• [Task to complete]: Copy exactly the lines of the data below that run from the line holding "From S2P Require Import Prelude" through the line holding "mkAccepted request (request_hash", both ends included.

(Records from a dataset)

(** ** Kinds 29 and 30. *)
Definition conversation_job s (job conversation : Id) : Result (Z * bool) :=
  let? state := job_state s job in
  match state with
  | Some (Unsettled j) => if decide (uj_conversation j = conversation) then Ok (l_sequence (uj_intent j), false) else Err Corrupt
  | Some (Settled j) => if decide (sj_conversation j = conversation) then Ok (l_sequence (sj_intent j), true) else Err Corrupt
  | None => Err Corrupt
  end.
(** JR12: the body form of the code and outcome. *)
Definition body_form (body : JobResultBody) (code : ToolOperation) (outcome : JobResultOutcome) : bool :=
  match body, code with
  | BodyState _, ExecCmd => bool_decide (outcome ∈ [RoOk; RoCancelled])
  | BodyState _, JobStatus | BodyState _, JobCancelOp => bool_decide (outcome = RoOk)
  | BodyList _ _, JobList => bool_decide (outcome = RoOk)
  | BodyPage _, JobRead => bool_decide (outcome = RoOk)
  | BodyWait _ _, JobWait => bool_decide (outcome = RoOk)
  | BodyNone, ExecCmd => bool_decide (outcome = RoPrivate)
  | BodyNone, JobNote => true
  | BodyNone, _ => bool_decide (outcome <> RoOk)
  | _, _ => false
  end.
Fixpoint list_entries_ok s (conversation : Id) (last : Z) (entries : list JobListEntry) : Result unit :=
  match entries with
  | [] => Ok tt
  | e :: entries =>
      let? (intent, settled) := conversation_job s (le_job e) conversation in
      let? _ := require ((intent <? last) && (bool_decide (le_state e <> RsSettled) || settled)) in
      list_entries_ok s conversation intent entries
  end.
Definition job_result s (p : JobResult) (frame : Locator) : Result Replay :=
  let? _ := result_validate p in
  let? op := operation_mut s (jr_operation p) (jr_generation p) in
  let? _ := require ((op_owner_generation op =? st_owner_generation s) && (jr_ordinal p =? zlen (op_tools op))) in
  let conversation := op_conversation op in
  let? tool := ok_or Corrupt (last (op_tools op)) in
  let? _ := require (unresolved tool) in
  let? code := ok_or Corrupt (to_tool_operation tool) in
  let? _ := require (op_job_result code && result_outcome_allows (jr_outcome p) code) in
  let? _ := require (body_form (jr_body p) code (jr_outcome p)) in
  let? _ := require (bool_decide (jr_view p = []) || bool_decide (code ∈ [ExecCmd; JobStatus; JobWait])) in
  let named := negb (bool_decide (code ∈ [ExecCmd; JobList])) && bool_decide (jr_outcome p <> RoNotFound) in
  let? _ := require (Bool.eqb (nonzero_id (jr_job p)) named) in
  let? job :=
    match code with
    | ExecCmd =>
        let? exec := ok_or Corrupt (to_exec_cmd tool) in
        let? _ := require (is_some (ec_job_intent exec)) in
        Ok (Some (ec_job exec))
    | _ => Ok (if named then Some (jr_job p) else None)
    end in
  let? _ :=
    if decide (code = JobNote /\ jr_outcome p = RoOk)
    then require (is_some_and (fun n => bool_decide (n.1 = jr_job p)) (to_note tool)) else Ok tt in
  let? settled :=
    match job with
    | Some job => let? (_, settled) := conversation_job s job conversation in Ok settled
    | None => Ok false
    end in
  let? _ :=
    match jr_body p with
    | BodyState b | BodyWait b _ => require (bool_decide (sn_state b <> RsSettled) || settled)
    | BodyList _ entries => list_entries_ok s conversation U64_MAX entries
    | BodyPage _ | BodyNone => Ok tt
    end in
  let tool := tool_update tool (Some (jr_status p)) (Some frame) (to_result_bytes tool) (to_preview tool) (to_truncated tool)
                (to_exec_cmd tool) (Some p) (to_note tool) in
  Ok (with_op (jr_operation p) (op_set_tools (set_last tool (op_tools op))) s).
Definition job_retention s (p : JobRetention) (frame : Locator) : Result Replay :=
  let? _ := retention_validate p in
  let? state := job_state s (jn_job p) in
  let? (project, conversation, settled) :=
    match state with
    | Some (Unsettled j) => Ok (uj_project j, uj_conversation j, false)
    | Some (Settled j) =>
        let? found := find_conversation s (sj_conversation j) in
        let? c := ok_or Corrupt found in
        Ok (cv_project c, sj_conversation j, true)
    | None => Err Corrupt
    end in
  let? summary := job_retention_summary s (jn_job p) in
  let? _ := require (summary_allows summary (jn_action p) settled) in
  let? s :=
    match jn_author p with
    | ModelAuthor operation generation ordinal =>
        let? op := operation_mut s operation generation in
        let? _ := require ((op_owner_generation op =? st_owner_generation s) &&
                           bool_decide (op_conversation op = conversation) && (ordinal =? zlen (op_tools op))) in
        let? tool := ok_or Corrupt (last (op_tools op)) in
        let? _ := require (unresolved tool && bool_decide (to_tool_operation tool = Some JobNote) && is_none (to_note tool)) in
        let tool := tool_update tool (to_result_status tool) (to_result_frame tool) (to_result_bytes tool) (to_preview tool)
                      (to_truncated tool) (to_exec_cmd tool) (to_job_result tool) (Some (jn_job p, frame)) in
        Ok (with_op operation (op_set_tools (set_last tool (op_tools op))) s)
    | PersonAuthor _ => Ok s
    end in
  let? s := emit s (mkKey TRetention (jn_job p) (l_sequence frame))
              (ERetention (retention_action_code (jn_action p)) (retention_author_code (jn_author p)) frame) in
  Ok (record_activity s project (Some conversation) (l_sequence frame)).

==

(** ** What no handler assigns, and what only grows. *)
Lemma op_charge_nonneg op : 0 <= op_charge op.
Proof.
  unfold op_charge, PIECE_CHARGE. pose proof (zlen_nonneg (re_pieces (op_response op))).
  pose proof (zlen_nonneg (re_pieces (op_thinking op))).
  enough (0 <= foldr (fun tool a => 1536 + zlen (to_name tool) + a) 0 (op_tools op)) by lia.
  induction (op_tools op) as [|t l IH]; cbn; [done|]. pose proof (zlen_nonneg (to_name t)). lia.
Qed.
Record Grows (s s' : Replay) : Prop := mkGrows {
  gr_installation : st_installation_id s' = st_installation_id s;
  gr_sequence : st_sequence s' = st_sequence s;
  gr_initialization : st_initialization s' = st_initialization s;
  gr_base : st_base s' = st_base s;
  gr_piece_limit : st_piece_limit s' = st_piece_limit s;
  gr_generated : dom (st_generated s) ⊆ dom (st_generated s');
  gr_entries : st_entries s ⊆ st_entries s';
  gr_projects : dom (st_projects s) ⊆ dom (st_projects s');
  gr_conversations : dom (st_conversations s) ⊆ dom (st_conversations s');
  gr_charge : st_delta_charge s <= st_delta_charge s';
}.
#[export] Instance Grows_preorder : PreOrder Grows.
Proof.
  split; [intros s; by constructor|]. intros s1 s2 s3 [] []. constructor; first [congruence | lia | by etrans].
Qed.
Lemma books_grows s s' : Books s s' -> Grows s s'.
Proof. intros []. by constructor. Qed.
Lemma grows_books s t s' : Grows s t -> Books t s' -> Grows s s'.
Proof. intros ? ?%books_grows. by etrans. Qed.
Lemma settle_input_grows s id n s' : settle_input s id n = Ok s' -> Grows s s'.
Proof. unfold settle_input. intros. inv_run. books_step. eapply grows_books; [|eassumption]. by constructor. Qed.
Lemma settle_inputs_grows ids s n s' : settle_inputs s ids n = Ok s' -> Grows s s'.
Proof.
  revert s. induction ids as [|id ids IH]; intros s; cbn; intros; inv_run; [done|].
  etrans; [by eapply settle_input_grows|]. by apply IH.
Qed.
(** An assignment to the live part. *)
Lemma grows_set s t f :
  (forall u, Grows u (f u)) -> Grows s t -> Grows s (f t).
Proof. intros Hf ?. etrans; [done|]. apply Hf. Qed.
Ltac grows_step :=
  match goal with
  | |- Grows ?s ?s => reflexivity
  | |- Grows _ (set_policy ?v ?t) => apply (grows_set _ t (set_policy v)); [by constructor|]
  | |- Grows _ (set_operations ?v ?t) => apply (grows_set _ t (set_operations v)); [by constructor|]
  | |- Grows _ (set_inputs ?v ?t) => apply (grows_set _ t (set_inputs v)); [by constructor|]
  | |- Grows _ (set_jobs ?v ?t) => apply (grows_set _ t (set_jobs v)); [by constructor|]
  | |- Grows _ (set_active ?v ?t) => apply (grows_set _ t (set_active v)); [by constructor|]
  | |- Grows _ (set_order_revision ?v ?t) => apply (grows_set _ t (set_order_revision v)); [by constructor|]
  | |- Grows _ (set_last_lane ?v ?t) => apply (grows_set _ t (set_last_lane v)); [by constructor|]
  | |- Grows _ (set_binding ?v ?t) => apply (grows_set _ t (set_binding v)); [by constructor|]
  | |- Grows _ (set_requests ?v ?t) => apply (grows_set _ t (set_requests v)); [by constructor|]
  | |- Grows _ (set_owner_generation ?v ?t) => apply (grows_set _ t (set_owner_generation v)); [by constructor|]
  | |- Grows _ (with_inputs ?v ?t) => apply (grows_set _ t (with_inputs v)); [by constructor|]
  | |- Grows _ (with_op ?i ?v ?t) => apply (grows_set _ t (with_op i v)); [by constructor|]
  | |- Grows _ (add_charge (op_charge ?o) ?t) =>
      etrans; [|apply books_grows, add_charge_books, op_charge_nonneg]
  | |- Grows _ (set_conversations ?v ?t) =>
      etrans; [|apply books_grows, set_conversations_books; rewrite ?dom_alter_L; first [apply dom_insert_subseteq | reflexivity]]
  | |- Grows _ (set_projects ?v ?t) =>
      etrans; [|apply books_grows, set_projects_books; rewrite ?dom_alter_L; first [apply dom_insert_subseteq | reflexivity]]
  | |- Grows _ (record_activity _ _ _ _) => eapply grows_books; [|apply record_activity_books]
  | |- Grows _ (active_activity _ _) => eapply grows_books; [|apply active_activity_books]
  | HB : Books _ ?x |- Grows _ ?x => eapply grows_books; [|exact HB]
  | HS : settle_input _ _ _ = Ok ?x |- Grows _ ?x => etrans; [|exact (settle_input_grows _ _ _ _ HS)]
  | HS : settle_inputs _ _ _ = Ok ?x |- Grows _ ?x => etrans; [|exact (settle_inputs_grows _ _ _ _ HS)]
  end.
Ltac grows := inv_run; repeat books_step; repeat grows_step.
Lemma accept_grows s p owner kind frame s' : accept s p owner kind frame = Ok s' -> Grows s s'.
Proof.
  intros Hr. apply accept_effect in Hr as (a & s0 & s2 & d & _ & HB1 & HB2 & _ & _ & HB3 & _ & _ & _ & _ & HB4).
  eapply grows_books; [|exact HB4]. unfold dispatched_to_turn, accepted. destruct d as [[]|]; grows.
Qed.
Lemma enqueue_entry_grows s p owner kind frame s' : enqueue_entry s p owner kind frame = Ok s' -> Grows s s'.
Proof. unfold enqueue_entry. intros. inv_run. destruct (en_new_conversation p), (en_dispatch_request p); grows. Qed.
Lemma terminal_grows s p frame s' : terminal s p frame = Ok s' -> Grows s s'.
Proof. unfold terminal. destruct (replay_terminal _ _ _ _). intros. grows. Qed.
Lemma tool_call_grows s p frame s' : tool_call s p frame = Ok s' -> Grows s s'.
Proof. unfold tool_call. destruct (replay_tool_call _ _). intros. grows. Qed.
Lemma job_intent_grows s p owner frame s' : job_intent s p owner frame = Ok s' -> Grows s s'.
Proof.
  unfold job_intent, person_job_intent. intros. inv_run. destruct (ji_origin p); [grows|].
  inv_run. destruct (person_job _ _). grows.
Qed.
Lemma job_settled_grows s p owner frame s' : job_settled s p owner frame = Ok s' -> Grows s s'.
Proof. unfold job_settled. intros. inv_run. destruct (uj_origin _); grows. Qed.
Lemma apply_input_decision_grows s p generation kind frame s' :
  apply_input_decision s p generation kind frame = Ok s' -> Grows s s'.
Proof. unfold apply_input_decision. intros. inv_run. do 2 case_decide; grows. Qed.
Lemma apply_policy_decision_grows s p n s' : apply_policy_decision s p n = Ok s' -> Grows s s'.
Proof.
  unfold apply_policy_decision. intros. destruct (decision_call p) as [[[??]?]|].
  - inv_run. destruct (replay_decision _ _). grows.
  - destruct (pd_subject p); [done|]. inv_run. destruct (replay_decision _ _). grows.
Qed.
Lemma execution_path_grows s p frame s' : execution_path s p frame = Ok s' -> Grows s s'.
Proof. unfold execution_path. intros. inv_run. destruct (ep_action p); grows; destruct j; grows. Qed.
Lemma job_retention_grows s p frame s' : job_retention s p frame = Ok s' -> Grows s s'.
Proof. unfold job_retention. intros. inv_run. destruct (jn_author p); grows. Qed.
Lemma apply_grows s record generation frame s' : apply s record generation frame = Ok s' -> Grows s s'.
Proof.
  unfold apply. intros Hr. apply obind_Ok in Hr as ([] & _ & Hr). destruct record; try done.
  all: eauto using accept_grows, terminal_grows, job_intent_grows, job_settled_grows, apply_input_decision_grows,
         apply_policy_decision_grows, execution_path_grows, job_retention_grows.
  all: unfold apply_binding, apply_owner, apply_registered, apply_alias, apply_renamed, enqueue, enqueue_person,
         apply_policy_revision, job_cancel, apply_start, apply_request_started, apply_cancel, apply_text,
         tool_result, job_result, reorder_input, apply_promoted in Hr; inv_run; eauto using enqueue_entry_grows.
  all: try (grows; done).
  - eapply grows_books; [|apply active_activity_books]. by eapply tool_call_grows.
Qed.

...

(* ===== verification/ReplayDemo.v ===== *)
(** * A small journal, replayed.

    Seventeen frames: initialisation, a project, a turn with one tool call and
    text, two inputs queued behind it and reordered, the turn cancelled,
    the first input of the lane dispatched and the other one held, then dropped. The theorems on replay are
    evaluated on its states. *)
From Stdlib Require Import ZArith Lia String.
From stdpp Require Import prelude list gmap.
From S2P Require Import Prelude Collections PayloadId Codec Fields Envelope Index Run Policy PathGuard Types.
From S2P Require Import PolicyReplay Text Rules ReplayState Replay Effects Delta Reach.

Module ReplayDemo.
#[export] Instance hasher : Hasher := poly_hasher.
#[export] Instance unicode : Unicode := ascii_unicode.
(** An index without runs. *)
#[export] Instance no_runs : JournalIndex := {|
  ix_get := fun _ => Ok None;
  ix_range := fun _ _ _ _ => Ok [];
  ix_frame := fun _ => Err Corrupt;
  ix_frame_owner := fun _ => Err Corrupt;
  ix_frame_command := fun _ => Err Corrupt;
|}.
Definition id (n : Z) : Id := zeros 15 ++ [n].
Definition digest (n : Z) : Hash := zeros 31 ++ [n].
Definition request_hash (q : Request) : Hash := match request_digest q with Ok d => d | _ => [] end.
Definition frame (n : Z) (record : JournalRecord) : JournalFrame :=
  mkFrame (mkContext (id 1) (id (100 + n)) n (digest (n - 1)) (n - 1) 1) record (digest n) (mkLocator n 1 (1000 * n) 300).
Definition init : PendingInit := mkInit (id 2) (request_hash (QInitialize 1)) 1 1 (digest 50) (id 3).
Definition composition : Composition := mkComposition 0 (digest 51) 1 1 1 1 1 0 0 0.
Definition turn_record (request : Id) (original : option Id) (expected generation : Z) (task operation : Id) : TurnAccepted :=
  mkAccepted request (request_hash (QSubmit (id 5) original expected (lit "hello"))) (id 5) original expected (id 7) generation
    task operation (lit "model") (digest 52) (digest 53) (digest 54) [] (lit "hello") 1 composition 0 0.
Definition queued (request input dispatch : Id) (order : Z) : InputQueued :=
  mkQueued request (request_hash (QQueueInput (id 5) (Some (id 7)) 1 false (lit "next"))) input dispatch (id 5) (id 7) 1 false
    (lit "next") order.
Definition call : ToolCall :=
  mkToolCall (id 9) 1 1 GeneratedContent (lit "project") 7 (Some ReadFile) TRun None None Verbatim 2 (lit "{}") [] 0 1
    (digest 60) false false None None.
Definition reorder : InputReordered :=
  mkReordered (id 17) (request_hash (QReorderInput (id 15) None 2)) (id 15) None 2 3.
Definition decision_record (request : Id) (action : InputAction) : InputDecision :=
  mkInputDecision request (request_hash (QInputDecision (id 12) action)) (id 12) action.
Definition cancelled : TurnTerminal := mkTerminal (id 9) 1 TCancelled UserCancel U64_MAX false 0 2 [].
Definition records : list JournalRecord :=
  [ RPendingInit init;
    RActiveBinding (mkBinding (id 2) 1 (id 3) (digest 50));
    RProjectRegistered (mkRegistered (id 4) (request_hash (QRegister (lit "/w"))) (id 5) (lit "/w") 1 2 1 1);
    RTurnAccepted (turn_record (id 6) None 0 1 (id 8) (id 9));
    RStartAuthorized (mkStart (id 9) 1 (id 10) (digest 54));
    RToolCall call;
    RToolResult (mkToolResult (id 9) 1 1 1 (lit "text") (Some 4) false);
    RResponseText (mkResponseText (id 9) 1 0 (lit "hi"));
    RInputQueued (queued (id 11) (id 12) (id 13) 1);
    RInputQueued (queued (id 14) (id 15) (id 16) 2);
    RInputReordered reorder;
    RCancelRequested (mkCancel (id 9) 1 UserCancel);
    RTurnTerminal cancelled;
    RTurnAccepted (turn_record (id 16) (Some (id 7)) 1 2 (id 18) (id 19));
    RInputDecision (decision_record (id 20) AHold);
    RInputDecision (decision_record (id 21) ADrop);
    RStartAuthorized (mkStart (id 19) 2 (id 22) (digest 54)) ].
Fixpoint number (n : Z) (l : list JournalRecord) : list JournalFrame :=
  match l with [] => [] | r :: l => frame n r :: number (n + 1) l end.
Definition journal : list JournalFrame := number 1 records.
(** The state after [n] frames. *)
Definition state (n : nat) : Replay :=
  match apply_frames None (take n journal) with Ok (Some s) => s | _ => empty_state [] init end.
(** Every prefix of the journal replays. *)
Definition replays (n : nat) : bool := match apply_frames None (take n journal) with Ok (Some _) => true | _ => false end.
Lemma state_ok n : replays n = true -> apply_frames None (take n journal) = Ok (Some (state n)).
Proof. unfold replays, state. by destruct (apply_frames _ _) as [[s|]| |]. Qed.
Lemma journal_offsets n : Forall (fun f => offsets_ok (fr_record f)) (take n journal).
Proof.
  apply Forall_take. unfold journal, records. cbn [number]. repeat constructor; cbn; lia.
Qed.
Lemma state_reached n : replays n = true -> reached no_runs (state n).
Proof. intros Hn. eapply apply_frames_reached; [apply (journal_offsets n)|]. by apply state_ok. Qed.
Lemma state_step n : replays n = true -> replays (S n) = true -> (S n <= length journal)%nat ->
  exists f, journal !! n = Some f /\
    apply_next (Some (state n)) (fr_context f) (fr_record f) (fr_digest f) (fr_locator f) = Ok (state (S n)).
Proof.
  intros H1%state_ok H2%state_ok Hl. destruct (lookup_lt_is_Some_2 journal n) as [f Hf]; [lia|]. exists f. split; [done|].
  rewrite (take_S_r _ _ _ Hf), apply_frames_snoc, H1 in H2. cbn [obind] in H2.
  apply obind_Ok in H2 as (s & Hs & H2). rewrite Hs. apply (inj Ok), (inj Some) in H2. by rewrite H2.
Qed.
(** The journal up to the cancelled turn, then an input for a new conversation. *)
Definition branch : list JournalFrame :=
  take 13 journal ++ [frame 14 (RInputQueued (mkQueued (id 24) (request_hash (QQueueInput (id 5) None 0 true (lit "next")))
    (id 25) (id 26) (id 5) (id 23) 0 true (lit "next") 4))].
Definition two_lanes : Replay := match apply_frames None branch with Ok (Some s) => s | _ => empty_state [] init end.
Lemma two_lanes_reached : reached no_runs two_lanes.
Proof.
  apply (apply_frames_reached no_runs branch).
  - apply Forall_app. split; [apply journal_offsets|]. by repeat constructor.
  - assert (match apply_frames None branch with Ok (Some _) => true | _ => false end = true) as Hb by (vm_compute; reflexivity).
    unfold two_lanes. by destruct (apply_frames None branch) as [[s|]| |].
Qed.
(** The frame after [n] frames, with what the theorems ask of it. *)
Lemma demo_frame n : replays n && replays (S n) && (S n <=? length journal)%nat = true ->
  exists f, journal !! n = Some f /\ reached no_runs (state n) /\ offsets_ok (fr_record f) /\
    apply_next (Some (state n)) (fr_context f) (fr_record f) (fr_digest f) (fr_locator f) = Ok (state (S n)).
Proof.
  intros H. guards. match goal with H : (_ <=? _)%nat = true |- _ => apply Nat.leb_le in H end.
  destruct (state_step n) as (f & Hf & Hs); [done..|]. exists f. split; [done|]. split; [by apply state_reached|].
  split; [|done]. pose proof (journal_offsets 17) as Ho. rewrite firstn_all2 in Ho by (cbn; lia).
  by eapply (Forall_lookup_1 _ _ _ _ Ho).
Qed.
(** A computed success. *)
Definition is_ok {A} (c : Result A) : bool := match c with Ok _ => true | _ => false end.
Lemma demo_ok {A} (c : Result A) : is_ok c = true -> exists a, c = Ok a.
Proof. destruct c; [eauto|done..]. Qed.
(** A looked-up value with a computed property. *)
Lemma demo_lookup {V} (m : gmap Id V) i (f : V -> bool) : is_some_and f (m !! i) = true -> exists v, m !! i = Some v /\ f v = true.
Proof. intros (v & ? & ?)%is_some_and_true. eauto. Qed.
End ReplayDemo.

• [Task answer]:
From S2P Require Import Prelude Collections PayloadId Codec Fields Envelope Index Run Policy PathGuard Types.
From S2P Require Import PolicyReplay Text Rules ReplayState Replay Effects Delta Reach.

Module ReplayDemo.
#[export] Instance hasher : Hasher := poly_hasher.
#[export] Instance unicode : Unicode := ascii_unicode.
(** An index without runs. *)
#[export] Instance no_runs : JournalIndex := {|
  ix_get := fun _ => Ok None;
  ix_range := fun _ _ _ _ => Ok [];
  ix_frame := fun _ => Err Corrupt;
  ix_frame_owner := fun _ => Err Corrupt;
  ix_frame_command := fun _ => Err Corrupt;
|}.
Definition id (n : Z) : Id := zeros 15 ++ [n].
Definition digest (n : Z) : Hash := zeros 31 ++ [n].
Definition request_hash (q : Request) : Hash := match request_digest q with Ok d => d | _ => [] end.
Definition frame (n : Z) (record : JournalRecord) : JournalFrame :=
  mkFrame (mkContext (id 1) (id (100 + n)) n (digest (n - 1)) (n - 1) 1) record (digest n) (mkLocator n 1 (1000 * n) 300).
Definition init : PendingInit := mkInit (id 2) (request_hash (QInitialize 1)) 1 1 (digest 50) (id 3).
Definition composition : Composition := mkComposition 0 (digest 51) 1 1 1 1 1 0 0 0.
Definition turn_record (request : Id) (original : option Id) (expected generation : Z) (task operation : Id) : TurnAccepted :=
  mkAccepted request (request_hash (QSubmit (id 5) original expected (lit "hello"))) (id 5) original expected (id 7) generation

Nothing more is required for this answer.